(DATA PROVIDED):
(** X18. The three results of [normalize_column_names]. The frame keeps
    its rows and its columns in order, each under its normalized name; the
    first mapping sends every column name to its normalized name; the
    reverse mapping sends a normalized name back to a column name that
    normalizes to it, and to the very name it came from when no two columns
    share a normalized name. *)
Theorem name_mappings_round_trip :
  forall (df df_normalized : DataFrame) (name_mapping reverse_mapping : DataUtils.dict),
    DataUtils.normalize_column_names df = (df_normalized, name_mapping, reverse_mapping) ->
    nrows df_normalized = nrows df
    /\ map snd (columns df_normalized) = map snd (columns df)
    /\ DataPreparation.column_names df_normalized
       = map DataUtils.normalize_name (DataPreparation.column_names df)
    /\ (forall c, In c (DataPreparation.column_names df) ->
          DataUtils.dict_get c name_mapping = Some (DataUtils.normalize_name c))
    /\ (forall c, In c (DataPreparation.column_names df) ->
          exists c',
            DataUtils.dict_get (DataUtils.normalize_name c) reverse_mapping = Some c'
            /\ In c' (DataPreparation.column_names df)
            /\ DataUtils.normalize_name c' = DataUtils.normalize_name c)
    /\ ((forall a b, In a (DataPreparation.column_names df) ->
                     In b (DataPreparation.column_names df) ->
                     DataUtils.normalize_name a = DataUtils.normalize_name b -> a = b) ->
        forall c, In c (DataPreparation.column_names df) ->
          DataUtils.dict_get (DataUtils.normalize_name c) reverse_mapping = Some c).
Proof.
  intros df df' nm rm H. unfold DataUtils.normalize_column_names in H.
  inversion H; subst df' nm rm; clear H.
  unfold DataPreparation.column_names. simpl.
  split; [reflexivity|]. split; [|split; [|split; [|split]]].
  - rewrite map_map. reflexivity.
  - rewrite !map_map. apply map_ext_in. intros p Hp. simpl.
    rewrite name_mapping_get; [reflexivity|]. apply in_map. exact Hp.
  - intros c Hc. apply name_mapping_get. exact Hc.
  - intros c Hc. apply reverse_mapping_get. exact Hc.
  - intros Hinj c Hc.
    destruct (reverse_mapping_get _ c Hc) as [c' [Hget [Hc' Hsame]]].
    rewrite Hget. f_equal. apply Hinj; assumption.
Qed.

Lemma name_mappings_round_trip_witness :
  exists df_normalized name_mapping reverse_mapping,
    DataUtils.normalize_column_names
      (mkDataFrame 1 [("Customer ID", mkSeries int64 [Num 7]);
                      ("Age (years)", mkSeries int64 [Num 41])])
    = (df_normalized, name_mapping, reverse_mapping)
    /\ DataPreparation.column_names df_normalized = ["customer_id"; "age_years"]
    /\ DataUtils.dict_get "age_years" reverse_mapping = Some "Age (years)".
Proof.
  do 3 eexists. split; [vm_compute; reflexivity|].
  destruct (name_mappings_round_trip
              (mkDataFrame 1 [("Customer ID", mkSeries int64 [Num 7]);
                              ("Age (years)", mkSeries int64 [Num 41])])
              _ _ _ eq_refl) as [_ [_ [Hnames [_ [_ Hback]]]]].
  split; [exact Hnames|].
  refine (Hback _ "Age (years)" _); [|simpl; auto].
  intros a b [<-|[<-|[]]] [<-|[<-|[]]] E; try reflexivity; vm_compute in E; discriminate.
Defined.

(** ** Retrying a warehouse operation (snowflake_utils.py) *)

Section RetryFacts.

Import Snowflake.

Lemma count_app p (a b : list event) :
  count p (a ++ b) = (count p a + count p b)%nat.
Proof. unfold count. rewrite filter_app, length_app. reflexivity. Qed.

Lemma attempt_log w sql many log :
  exists ext,
    snd (attempt w sql many log) = (log ++ ext)%list
    /\ count is_cursor ext = 1%nat
    /\ count is_connect ext = 0%nat
    /\ count is_close ext = count is_opened ext
    /\ count is_rollback ext = count is_failed_work ext
    /\ (forall e s, In e ext -> statement_of e = Some s -> s = sql)
    /\ (fst (attempt w sql many log) = None ->
        ext = [(Cursor, None);
               (if many then ExecuteMany sql else Execute sql, None);
               (Commit, None); (Close, None)]).
Proof.
  unfold attempt, invoke.
  destruct (w (List.length log) Cursor) as [e1|] eqn:E1.
  { exists [(Cursor, Some e1)]. repeat split; try reflexivity.
    - intros e s [<-|[]]; discriminate.
    - discriminate. }
  destruct many;
    repeat match goal with
           | |- context [w ?n ?c] => destruct (w n c) eqn:?
           end;
    cbn [fst snd]; rewrite <- ?app_assoc; cbn [app];
    (eexists; split; [reflexivity|]);
    (repeat split; try reflexivity; try discriminate;
     intros e s Hin Hs; cbn [In] in Hin;
     repeat (destruct Hin as [<-|Hin]; [cbn in Hs; congruence|]); contradiction).
Qed.

Lemma retry_loop_log w sql many : forall remaining log,
  exists ext,
    snd (retry_loop w sql many remaining log) = (log ++ ext)%list
    /\ (count is_cursor ext <= remaining)%nat
    /\ (count is_connect ext <= remaining - 1)%nat
    /\ (count is_connect ext <= count is_cursor ext)%nat
    /\ count is_close ext = count is_opened ext
    /\ count is_rollback ext = count is_failed_work ext
    /\ (forall e s, In e ext -> statement_of e = Some s -> s = sql)
    /\ (fst (retry_loop w sql many remaining log) = ReturnNone <-> remaining = 0%nat)
    /\ (fst (retry_loop w sql many remaining log) = ReturnCursor ->
        exists earlier,
          ext = (earlier ++ [(Cursor, None);
                             (if many then ExecuteMany sql else Execute sql, None);
                             (Commit, None); (Close, None)])%list).
Proof.
  induction remaining as [|k IH]; intros log.
  - exists []. cbn [retry_loop fst snd]. rewrite app_nil_r.
    repeat split; try reflexivity; try (cbn; lia); try discriminate.
  - cbn [retry_loop].
    destruct (attempt_log w sql many log)
      as [ext1 [Hlog [Hcur [Hcon [Hclose [Hroll [Hstmt Hok]]]]]]].
    destruct (attempt w sql many log) as [r log1] eqn:Hattempt.
    cbn [fst snd] in Hlog, Hok. subst log1.
    destruct r as [[id|id]|].
    + destruct k as [|k'].
      * exists ext1. cbn [fst snd].
        repeat split; auto; try lia; try discriminate.
      * unfold invoke.
        destruct (w (List.length (log ++ ext1)) Connect) as [e|] eqn:Econ.
        -- exists (ext1 ++ [(Connect, Some e)])%list. cbn [fst snd].
           rewrite <- app_assoc. rewrite !count_app, Hcur, Hcon, Hclose, Hroll.
           repeat split; try reflexivity; try (cbn; lia); try discriminate.
           intros ev s Hin Hs. apply in_app_or in Hin. destruct Hin as [Hin|[<-|[]]].
           ++ exact (Hstmt _ _ Hin Hs).
           ++ discriminate.
        -- destruct (IH ((log ++ ext1) ++ [(Connect, None)])%list)
             as [ext2 [Hlog2 [Hcur2 [Hcon2 [Hcc2 [Hclose2 [Hroll2 [Hstmt2 [Hnone2 Hok2]]]]]]]]].
           exists (ext1 ++ (Connect, None) :: ext2)%list.
           split.
           { rewrite Hlog2. rewrite <- !app_assoc. reflexivity. }
           change ((Connect, None) :: ext2) with ([(Connect, @None fault)] ++ ext2)%list.
           rewrite !count_app, Hcur, Hcon, Hclose, Hroll, Hclose2, Hroll2.
           repeat split; try (cbn; lia); try discriminate.
           ++ intros ev s Hin Hs. apply in_app_or in Hin.
              destruct Hin as [Hin|Hin]; [exact (Hstmt _ _ Hin Hs)|].
              apply in_app_or in Hin. destruct Hin as [[<-|[]]|Hin]; [discriminate|].
              exact (Hstmt2 _ _ Hin Hs).
           ++ intros Hn. apply Hnone2 in Hn. discriminate.
           ++ intros Hc. destruct (Hok2 Hc) as [earlier ->].
              exists (ext1 ++ [(Connect, None)] ++ earlier)%list.
              rewrite <- !app_assoc. reflexivity.
    + exists ext1. cbn [fst snd].
      repeat split; auto; try lia; try discriminate.
    + exists ext1. cbn [fst snd].
      repeat split; auto; try lia; try discriminate.
      intros _. exists []. apply Hok. reflexivity.
Qed.

Lemma outage_attempt w sql many id log :
  (forall n c, w n c = match c with
                       | Execute _ | ExecuteMany _ => Some (Operational id)
                       | _ => None
                       end) ->
  attempt w sql many log
  = (Some (Operational id),
     (log ++ [(Cursor, None);
              (if many then ExecuteMany sql else Execute sql, Some (Operational id));
              (Rollback, None); (Close, None)])%list).
Proof.
  intros Hw. unfold attempt, invoke. rewrite (Hw _ Cursor).
  destruct many.
  - rewrite (Hw _ (ExecuteMany sql)), (Hw _ Rollback), (Hw _ Close).
    rewrite <- !app_assoc. reflexivity.
  - rewrite (Hw _ (Execute sql)), (Hw _ Rollback), (Hw _ Close).
    rewrite <- !app_assoc. reflexivity.
Qed.
Lemma pointer_entry_value done n key v out pre post below :
  n <> 0 -> scalar v -> portable pointer_dialect symbols v ->
  encode enc v = Ok out -> data = pre ++ out ++ post ->
  Pointer.decode_step (Q (len pre)) (pointer_dict_frame done n (Some key) :: below)
  = Pointer.deliver (Q (len pre + len out))
      (pointer_dict_frame done n (Some key) :: below) v.
Proof.
  intros Hn Hs Hp Henc H.
  cbn [Pointer.decode_step pointer_dict_frame Pointer.c_type Pointer.current_key
       Pointer.remaining].
  rewrite andb_false_r.
  destruct (n =? 0) eqn:E; [apply Z.eqb_eq in E; contradiction |].
  apply (pointer_value_scalar v out pre post); assumption.
Qed.

Lemma pointer_deliver_entry done n s v p below :
  existsb (fun e => py_eqb (fst e) (VStr s)) done = false ->
  Pointer.deliver (Q p) (pointer_dict_frame done n (Some (VStr s)) :: below) v
  = Next (Q p) (pointer_dict_frame (done ++ [(VStr s, v)]) (n - 1) None :: below).
Proof.
  intros Hf. cbn [Pointer.deliver]. unfold Pointer._fill_parent.
  cbn [pointer_dict_frame Pointer.c_type Pointer.current_key Pointer.container].
  change (Pointer.CT_DICT =? Pointer.CT_DICT) with true. cbv iota.
  rewrite dict_setitem_fresh by assumption. reflexivity.
Qed.
(** * Pyramid: the live event pipeline, embedded and verified

    A shallow embedding of the parts of the Pyramid IRC relay that the
    specification makes testable promises about:

    - [Cache]  the message caches (bounded sequences, event bunching,
               highlight contexts);
    - [Irc]    the connection module (multi-server channel names,
               reconnect requests);
    - [Legacy] the first generation of the IRC watcher (friend tiers);
    - [Io]     the socket request handlers (access-token check);
    - [Log]    the persisted line formats (builders and regex parsers).

    Further modules carry the code around these parts: [CacheViews],
    [IrcControl] (listeners, removal, set-up and outgoing requests),
    [LegacyCache] (caches and recipients of the first watcher),
    [IoSession] (a connection's requests in a row), [LogLines] (writing a
    line and telling its type) and [LogList] (the bunched lines of a log
    file).

    JavaScript objects are records, arrays are lists, objects used as
    dictionaries are [gmap]s, and module-level mutable variables are the
    fields of an explicit state record that every operation threads. *)

From stdpp Require Import gmap strings list.
From Stdlib Require Import ZArith Lia Ascii.

Local Open Scope string_scope.
Local Open Scope list_scope.
Local Open Scope nat_scope.

(** ** Generic array helpers *)

(** [arr.slice(arr.length - n)] for [n <= arr.length], and
    [arr.slice(Math.max(0, arr.length - n), arr.length)] in general. *)
Definition sliceLast {A} (n : nat) (arr : list A) : list A :=
  drop (length arr - n) arr.

(** [arr.shift()]: the array without its head. *)
Definition shift {A} (arr : list A) : list A := tail arr.

(** [arr[arr.length - 1] = x] on a non-empty array. *)
Definition setLast {A} (x : A) (arr : list A) : list A :=
  <[length arr - 1 := x]> arr.

(** JavaScript adds booleans as numbers. *)
Definition b2n (b : bool) : nat := if b then 1 else 0.

(** Truthiness of a JavaScript string. *)
Definition truthy (s : string) : bool := negb (bool_decide (s = "")).

(** ** The message caches *)

Module Cache.

(** A line object.  One record covers messages, single events and
    "events" bunches; a field that a given JavaScript object does not
    carry is held at its empty value.  [contextMessages] is a reference
    to a shared array in the state's [contextArrays]. *)
#[local] Set Warnings "-register-all".
Inductive line : Type := Line {
  lineId : string;
  type : string;
  channel : string;
  server : string;
  time : nat;
  username : string;
  symbol : string;
  message : string;
  color : nat;
  tags : list (string * string);
  relationship : nat;
  highlight : list string;
  events : list line;
  firstTime : nat;
  joinCount : nat;
  partCount : nat;
  prevIds : list string;
  contextMessages : option nat
}.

(PROBLEM DETAILS):
Set down only the lines above that fall between the line holding "and regex parsers)." and the line holding "[IoSession] (a connection's", inclusive, keeping each exact.

(SOLVED EXERCISE):
    - [Log]    the persisted line formats (builders and regex parsers).

    Further modules carry the code around these parts: [CacheViews],
    [IrcControl] (listeners, removal, set-up and outgoing requests),
    [LegacyCache] (caches and recipients of the first watcher),
    [IoSession] (a connection's requests in a row), [LogLines] (writing a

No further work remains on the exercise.